__ABOUT THIS EXERCISE__:
The material below contains a line with "(** ** A logic" and a line with "a => Q a out s". Copy exactly those two lines and all lines between them.

= = = =

(* ===== verification/Harness.v ===== *)
(** Harnesses: programs of one thread that call functions of libraries, print a line for
    each test and count those that fail. *)

From stdpp Require Import gmap gmultiset list.
From S2P Require Import Prelude.

Local Open Scope Z_scope.

Module Harness.

(** Programs over the calls [C], each with the type of its answer. *)
Inductive script (C : Type → Type) (A : Type) : Type :=
  | Return (a : A)
  | Call {R : Type} (c : C R) (k : R → script C A)
  | Print (line : string) (k : script C A)
  | OutOfFuel.
Arguments Return {C A} a.
Arguments Call {C A R} c k.
Arguments Print {C A} line k.
Arguments OutOfFuel {C A}.

#[export] Instance script_ret C : MRet (script C) := λ A a, Return a.
#[export] Instance script_bind C : MBind (script C) := λ A B f,
  fix go p := match p with
  | Return a => f a
  | Call c k => Call c (λ r, go (k r))
  | Print l k => Print l (go k)
  | OutOfFuel => OutOfFuel
  end.

Definition ask {C R} (c : C R) : script C R := Call c Return.
Definition say {C} (line : string) : script C unit := Print line (Return tt).

(** [if (c) { ... }], with what is known otherwise. *)
Definition only_if {C A} (c : bool) (init : A) (p : script C A) : script C A :=
  if c then p else mret init.

(** ** Runs *)

Section runs.
Context {C : Type → Type} {W : Type} (answer : ∀ R, C R → W → R * W).

Fixpoint run {A} (p : script C A) (w : W) : option A * list string * W :=
  match p with
  | Return a => (Some a, [], w)
  | Call c k => let '(r, w') := answer _ c w in run (k r) w'
  | Print l k => let '(a, out, w') := run k w in (a, l :: out, w')
  | OutOfFuel => (None, [], w)
  end.

(** Every call of the run is made in a state where it may be made. *)
Fixpoint calls_meet {A} (P : ∀ R, C R → W → Prop) (p : script C A) (w : W) : Prop :=
  match p with
  | Return _ | OutOfFuel => True
  | Call c k => P _ c w ∧ calls_meet P (k (answer _ c w).1) (answer _ c w).2
  | Print _ k => calls_meet P k w
  end.

Fixpoint calls_checked {A} (P : ∀ R, C R → W → bool) (p : script C A) (w : W) : bool :=
  match p with
  | Return _ | OutOfFuel => true
  | Call c k => P _ c w && calls_checked P (k (answer _ c w).1) (answer _ c w).2
  | Print _ k => calls_checked P k w
  end.

Lemma calls_meet_checked {A} (P : ∀ R, C R → W → Prop) (Pb : ∀ R, C R → W → bool) (p : script C A) w :
  (∀ R c w, P R c w → Pb R c w = true) → calls_meet P p w → calls_checked Pb p w = true.
Proof.
  intros HP. revert w. induction p as [a|R c k IH|l k IH|]; simpl; intros w; auto.
  intros [Hc Hk]. by rewrite (HP _ _ _ Hc), IH.
Qed.
End runs.

(** ** What a run asked and was answered *)

Inductive called (C : Type → Type) : Type :=
  | Called {R : Type} (c : C R) (r : R).
Arguments Called {C R} c r.

Fixpoint calls_of {C W} (answer : ∀ R, C R → W → R * W) {A} (p : script C A) (w : W) : list (called C) :=
  match p with
  | Return _ | OutOfFuel => []
  | Call c k => let '(r, w') := answer _ c w in Called c r :: calls_of answer (k r) w'
  | Print _ k => calls_of answer k w
  end.

(** Whatever is answered, the result, the lines and the calls of a run are related. *)
Fixpoint does {C A} (p : script C A) (Φ : A → list string → list (called C) → Prop) : Prop :=
  match p with
  | Return a => Φ a [] []
  | Call c k => ∀ r, does (k r) (λ a out t, Φ a out (Called c r :: t))
  | Print l k => does k (λ a out t, Φ a (l :: out) t)
  | OutOfFuel => True
  end.

Lemma script_does_run {C W} (answer : ∀ R, C R → W → R * W) {A} (p : script C A) Φ w a out w' :
  does p Φ → run answer p w = (Some a, out, w') → Φ a out (calls_of answer p w).
Proof.
  revert w out Φ. induction p as [b|R c k IH|l k IH|]; intros w out Φ Hp; simpl in *.
  - by intros [= -> <- <-].
  - destruct (answer R c w) as [r w1]. intros E. exact (IH r w1 out _ (Hp r) E).
  - destruct (run answer k w) as [[b out'] w1] eqn:E. intros [= -> <- <-].
    exact (IH w out' _ Hp E).
  - done.
Qed.

Lemma script_does_mono {C A} (p : script C A) (Φ Ψ : A → list string → list (called C) → Prop) :
  does p Φ → (∀ a out t, Φ a out t → Ψ a out t) → does p Ψ.
Proof.
  revert Φ Ψ. induction p as [b|R c k IH|l k IH|]; intros Φ Ψ Hp HΦ; simpl in *; auto.
  - intros r. eapply IH; [apply Hp|]. auto.
  - eapply IH; [exact Hp|]. auto.
Qed.

Lemma script_does_bind {C A B} (f : A → script C B) (p : script C A) (Φ : B → list string → list (called C) → Prop) :
  does p (λ a out t, does (f a) (λ b out' t', Φ b (out ++ out') (t ++ t'))) → does (p ≫= f) Φ.
Proof.
  revert Φ. induction p as [b|R c k IH|l k IH|]; intros Φ Hp; simpl in *; auto.
  intros r. apply IH, Hp.
Qed.

Lemma does_ask {C A R} (c : C R) (f : R → script C A) (Φ : A → list string → list (called C) → Prop) :
  (∀ r, does (f r) (λ a out t, Φ a out (Called c r :: t))) → does (ask c ≫= f) Φ.
Proof. done. Qed.

(** ** A logic

    The answers are related to what is known of the libraries, [S]. *)
Section logic.
Context {C : Type → Type} {S : Type}.
Context (pre : ∀ R, C R → S → Prop) (post : ∀ R, C R → S → R → S → Prop).

Fixpoint wp {A} (p : script C A) (Q : A → list string → S → Prop) (out : list string) (s : S) : Prop :=
  match p with
  | Return a => Q a out s
  | Call c k => pre _ c s ∧ ∀ r s', post _ c s r s' → wp (k r) Q out s'
  | Print l k => wp k Q (out ++ [l]) s
  | OutOfFuel => False
  end.

Lemma script_wp_mono {A} (p : script C A) (Q Q' : A → list string → S → Prop) out s :
  wp p Q out s → (∀ a l s', Q a l s' → Q' a l s') → wp p Q' out s.
Proof.
  intros Hp HQ. revert out s Hp.
  induction p as [a|R c k IH|l k IH|]; simpl; intros out s Hp; [auto| |auto|done].
  destruct Hp as [Hc Hk]. split; [done|]. intros r s' Hr. by apply IH, Hk.
Qed.

Lemma script_wp_bind {A B} (f : A → script C B) (p : script C A) (Q : B → list string → S → Prop) out s :
  wp p (λ a l s', wp (f a) Q l s') out s → wp (p ≫= f) Q out s.
Proof.
  revert out s. induction p as [a|R c k IH|l k IH|]; intros out s; simpl; [done| |apply IH|done].
  intros [Hc Hk]. split; [done|]. intros r s' Hr. by apply IH, Hk.
Qed.

(** A library that keeps to it, where [view] is what is known of its states. *)
Class Keeps {W} (answer : ∀ R, C R → W → R * W) (view : W → S) : Prop :=
  keeps : ∀ R (c : C R) w, pre _ c (view w) →
    post _ c (view w) (answer _ c w).1 (view (answer _ c w).2).

Lemma wp_run {W} (answer : ∀ R, C R → W → R * W) (view : W → S) `{!Keeps answer view}
    {A} (p : script C A) Q out w :
  wp p Q out (view w) →
  calls_meet answer (λ R c w, pre R c (view w)) p w ∧
  ∃ a l w', run answer p w = (Some a, l, w') ∧ Q a (out ++ l) (view w').
Proof.
  revert out w. induction p as [a|R c k IH|l k IH|]; simpl; intros out w Hp; [| | |done].
  - split; [done|]. exists a, [], w. by rewrite app_nil_r.
  - destruct Hp as [Hc Hk]. pose proof (keeps _ _ _ Hc) as Hr.
    destruct (answer R c w) as [r w']. simpl in *.
    destruct (IH _ _ _ (Hk _ _ Hr)) as [H1 H2]. by split.
  - destruct (IH _ _ Hp) as [H1 (a & l' & w' & E & HQ)]. split; [done|].
    exists a, (l :: l'), w'. rewrite E. split; [done|]. by rewrite <- app_assoc in HQ.
Qed.
End logic.

(** ** Handles: what a call is passed, gives back and makes *)

Class Handles (C : Type → Type) := {
  needs : ∀ R, C R → gmultiset Z;
  spends : ∀ R, C R → gmultiset Z;
  makes : ∀ R, C R → R → gmultiset Z;
}.

(** A pointer that is not [NULL]. *)
Definition non_null (p : Z) : bool := negb (p =? 0).
Definition object_at (p : Z) : gmultiset Z := if non_null p then {[+ p +]} else ∅.

Lemma object_null p : non_null p = false → object_at p = ∅.
Proof. unfold object_at. by intros ->. Qed.
Lemma object_sub p : object_at p ⊆ {[+ p +]}.
Proof. unfold object_at. destruct (non_null p); multiset_solver. Qed.
Lemma object_non_null p : non_null p = true → object_at p = {[+ p +]}.
Proof. unfold object_at. by intros ->. Qed.

Section handles.
Context {C : Type → Type} `{!Handles C}.

(** The library, whatever it does, next to the handles that are held. *)
Definition tracked {W} (answer : ∀ R, C R → W → R * W) : ∀ R, C R → W * gmultiset Z → R * (W * gmultiset Z) :=
  λ R c '(w, h), let '(r, w') := answer R c w in (r, (w', (h ∖ spends R c) ⊎ makes R c r)).
Definition entitled R (c : C R) (h : gmultiset Z) : Prop := needs R c ⊆ h.
Definition tracks R (c : C R) (h : gmultiset Z) (r : R) (h' : gmultiset Z) : Prop :=
  h' = (h ∖ spends R c) ⊎ makes R c r.

#[export] Instance tracked_keeps {W} (answer : ∀ R, C R → W → R * W) :
  Keeps entitled tracks (tracked answer) snd.
Proof. intros R c [w h] _. unfold tracks. simpl. by destruct (answer R c w). Qed.

Lemma t_ask {A R} (c : C R) (f : R → script C A) (Q : A → list string → gmultiset Z → Prop) out h :
  needs R c ⊆ h →
  (∀ r, wp entitled tracks (f r) Q out ((h ∖ spends R c) ⊎ makes R c r)) →
  wp entitled tracks (ask c ≫= f) Q out h.
Proof. intros Hc Hk. split; [exact Hc|]. intros r h' ->. apply Hk. Qed.
End handles.

(** ** Loops over what a library answers

    The libraries have an end: some answers use up what is left. *)
Section ranked.
Context {C : Type → Type} `{!Handles C} (uses_up : ∀ R, C R → R → Prop).

Definition runs_down {W} (answer : ∀ R, C R → W → R * W) (left : W → nat) : Prop :=
  ∀ R (c : C R) w, (left (answer R c w).2 ≤ left w)%nat ∧
    (uses_up R c (answer R c w).1 → (left (answer R c w).2 < left w)%nat).

Definition r_pre R (c : C R) (s : nat * gmultiset Z) : Prop := entitled R c s.2.
Definition r_post R (c : C R) (s : nat * gmultiset Z) (r : R) (s' : nat * gmultiset Z) : Prop :=
  tracks R c s.2 r s'.2 ∧ (s'.1 ≤ s.1)%nat ∧ (uses_up R c r → (s'.1 < s.1)%nat).

Lemma ranked_keeps {W} (answer : ∀ R, C R → W → R * W) left :
  runs_down answer left → Keeps r_pre r_post (tracked answer) (λ w, (left w.1, w.2)).
Proof.
  intros Hd R c [w h] _. destruct (Hd R c w) as [Hle Hlt]. unfold r_post, tracks. simpl.
  by destruct (answer R c w).
Qed.

Lemma r_ask {A R} (c : C R) (f : R → script C A) (Q : A → list string → nat * gmultiset Z → Prop)
    out n h :
  needs R c ⊆ h →
  (∀ r n', (n' ≤ n)%nat → (uses_up R c r → (n' < n)%nat) →
     wp r_pre r_post (f r) Q out (n', (h ∖ spends R c) ⊎ makes R c r)) →
  wp r_pre r_post (ask c ≫= f) Q out (n, h).
Proof. intros Hc Hk. split; [exact Hc|]. intros r [n' h'] (Ht & Hn & Hu). simpl in *. rewrite Ht. by apply Hk. Qed.
End ranked.

(** ** Tests

    The macro [R]: a line, and the count of the failures, which the program threads
    through. *)
Definition harness (C : Type → Type) (A : Type) : Type := Z → script C (A * Z).
#[export] Instance harness_ret C : MRet (harness C) := λ A a fails, Return (a, fails).
#[export] Instance harness_bind C : MBind (harness C) := λ A B f p fails,
  p fails ≫= λ x, f x.1 x.2.

Definition test_line (t : string * bool) : string := t.1 +:+ ": " +:+ if t.2 then "PASS" else "FAIL".
Definition R {C} (name : string) (val : bool) : harness C unit := λ fails,
  Print (test_line (name, val)) (Return (tt, fails + if val then 0 else 1)).
(** The macro uses its argument twice: a call in it is made for the line and again for the
    count. *)
Definition R_twice {C R} (name : string) (c : C R) (val : R → bool) : harness C unit := λ fails,
  r ← ask c;
  Print (test_line (name, val r)) (
  r ← ask c;
  Return (tt, fails + if val r then 0 else 1)).
Definition lift {C A} (p : script C A) : harness C A := λ fails, a ← p; mret (a, fails).

(** The end of [main]. *)
Definition matrix {C} (op : string) (tests : harness C unit) : script C Z :=
  '(_, fails) ← tests 0;
  _ ← say (op +:+ "_matrix_fails=" +:+ fmt_lld fails);
  _ ← say (op +:+ "_matrix_terminal status=0");
  mret 0.

Definition failures (tests : list (string * bool)) : Z :=
  Z.of_nat (length (filter (λ t, t.2 = false) tests)).

Definition matrix_lines (op : string) (tests : list (string * bool)) : list string :=
  map test_line tests ++
  [op +:+ "_matrix_fails=" +:+ fmt_lld (failures tests); op +:+ "_matrix_terminal status=0"].

Lemma failures_snoc tests name val :
  failures (tests ++ [(name, val)]) = failures tests + if val then 0 else 1.
Proof.
  unfold failures. rewrite filter_app, length_app. destruct val; simpl; lia.
Qed.

Section tests.
Context {C : Type → Type} {S : Type}.
Context (pre : ∀ R, C R → S → Prop) (post : ∀ R, C R → S → R → S → Prop).

(** The tests so far are what was printed and counted. *)
Definition hwp {A} (p : harness C A) (Q : A → list (string * bool) → S → Prop)
    (tests : list (string * bool)) (s : S) : Prop :=
  wp pre post (p (failures tests)) (λ x out s', ∃ tests',
    x.2 = failures tests' ∧ out = map test_line tests' ∧ Q x.1 tests' s') (map test_line tests) s.

Lemma hwp_ret {A} (a : A) (Q : A → list (string * bool) → S → Prop) tests s :
  Q a tests s → hwp (mret a) Q tests s.
Proof. intros HQ. by exists tests. Qed.

Lemma hwp_bind {A B} (f : A → harness C B) (p : harness C A)
    (Q : B → list (string * bool) → S → Prop) tests s :
  hwp p (λ a t s', hwp (f a) Q t s') tests s → hwp (p ≫= f) Q tests s.
Proof.
  intros Hp. unfold hwp. apply (script_wp_bind pre post (λ x, f x.1 x.2)).
  eapply script_wp_mono; [exact Hp|]. by intros [a n] out s' (t & -> & -> & HQ).
Qed.

Lemma hwp_R name val (Q : unit → list (string * bool) → S → Prop) tests s :
  Q tt (tests ++ [(name, val)]) s → hwp (R name val) Q tests s.
Proof.
  intros HQ. exists (tests ++ [(name, val)]). simpl. by rewrite failures_snoc, map_app.
Qed.

Lemma hwp_R_twice {R} name (c : C R) val (Q : unit → list (string * bool) → S → Prop) tests s :
  pre _ c s →
  (∀ r s1, post _ c s r s1 → pre _ c s1 ∧ ∀ r' s2, post _ c s1 r' s2 →
     val r' = val r ∧ Q tt (tests ++ [(name, val r)]) s2) →
  hwp (R_twice name c val) Q tests s.
Proof.
  intros Hc HQ. split; [done|]. intros r s1 Hr. destruct (HQ r s1 Hr) as [Hc1 HQ1].
  split; [done|]. intros r' s2 Hr'. destruct (HQ1 r' s2 Hr') as [Hv H2]. simpl.
  exists (tests ++ [(name, val r)]). by rewrite failures_snoc, map_app, Hv.
Qed.

Lemma hwp_ask {R} (c : C R) (Q : R → list (string * bool) → S → Prop) tests s :
  pre _ c s → (∀ r s', post _ c s r s' → Q r tests s') → hwp (lift (ask c)) Q tests s.
Proof. intros Hc HQ. split; [done|]. intros r s' Hr. exists tests. auto. Qed.

Lemma hwp_lift {A} (p : script C A) (Q : A → list (string * bool) → S → Prop) tests s :
  wp pre post p (λ a out s', out = map test_line tests ∧ Q a tests s') (map test_line tests) s →
  hwp (lift p) Q tests s.
Proof.
  intros Hp. apply script_wp_bind. eapply script_wp_mono; [exact Hp|]. intros a out s' [-> HQ]. by exists tests.
Qed.

(** What the harness prints, with the tests that were made. *)
Lemma wp_matrix op (p : harness C unit) (Q : Z → list string → S → Prop) s :
  hwp p (λ _ tests s', Q 0 (matrix_lines op tests) s') [] s → wp pre post (matrix op p) Q [] s.
Proof.
  intros Hp. apply script_wp_bind. eapply script_wp_mono; [exact Hp|].
  intros [u n] out s' (t & En & -> & HQ). simpl in En. subst n. simpl.
  by rewrite <- app_assoc.
Qed.
End tests.

Lemma hr_ask {C} `{!Handles C} uses_up {R} (c : C R)
    (Q : R → list (string * bool) → nat * gmultiset Z → Prop) tests n h :
  needs R c ⊆ h →
  (∀ r n', (n' ≤ n)%nat → Q r tests (n', (h ∖ spends R c) ⊎ makes R c r)) →
  hwp r_pre (r_post uses_up) (lift (ask c)) Q tests (n, h).
Proof.
  intros Hc HQ. apply hwp_ask; [exact Hc|]. intros r [n' h'] (Ht & Hn & _). simpl in *.
  rewrite Ht. by apply HQ.
Qed.

(** A call that leaves the handles as they are. *)
Lemma all_kept (h : gmultiset Z) : (h ∖ ∅) ⊎ ∅ = h.
Proof. multiset_solver. Qed.
Lemma one_more (h x : gmultiset Z) : (h ∖ ∅) ⊎ x = h ⊎ x.
Proof. multiset_solver. Qed.
Lemma one_less (h x : gmultiset Z) : (h ∖ x) ⊎ ∅ = h ∖ x.
Proof. multiset_solver. Qed.
End Harness.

= = = =

__RESPONSE FOR THIS EXERCISE__:
(** ** A logic

    The answers are related to what is known of the libraries, [S]. *)
Section logic.
Context {C : Type → Type} {S : Type}.
Context (pre : ∀ R, C R → S → Prop) (post : ∀ R, C R → S → R → S → Prop).

Fixpoint wp {A} (p : script C A) (Q : A → list string → S → Prop) (out : list string) (s : S) : Prop :=
  match p with
  | Return a => Q a out s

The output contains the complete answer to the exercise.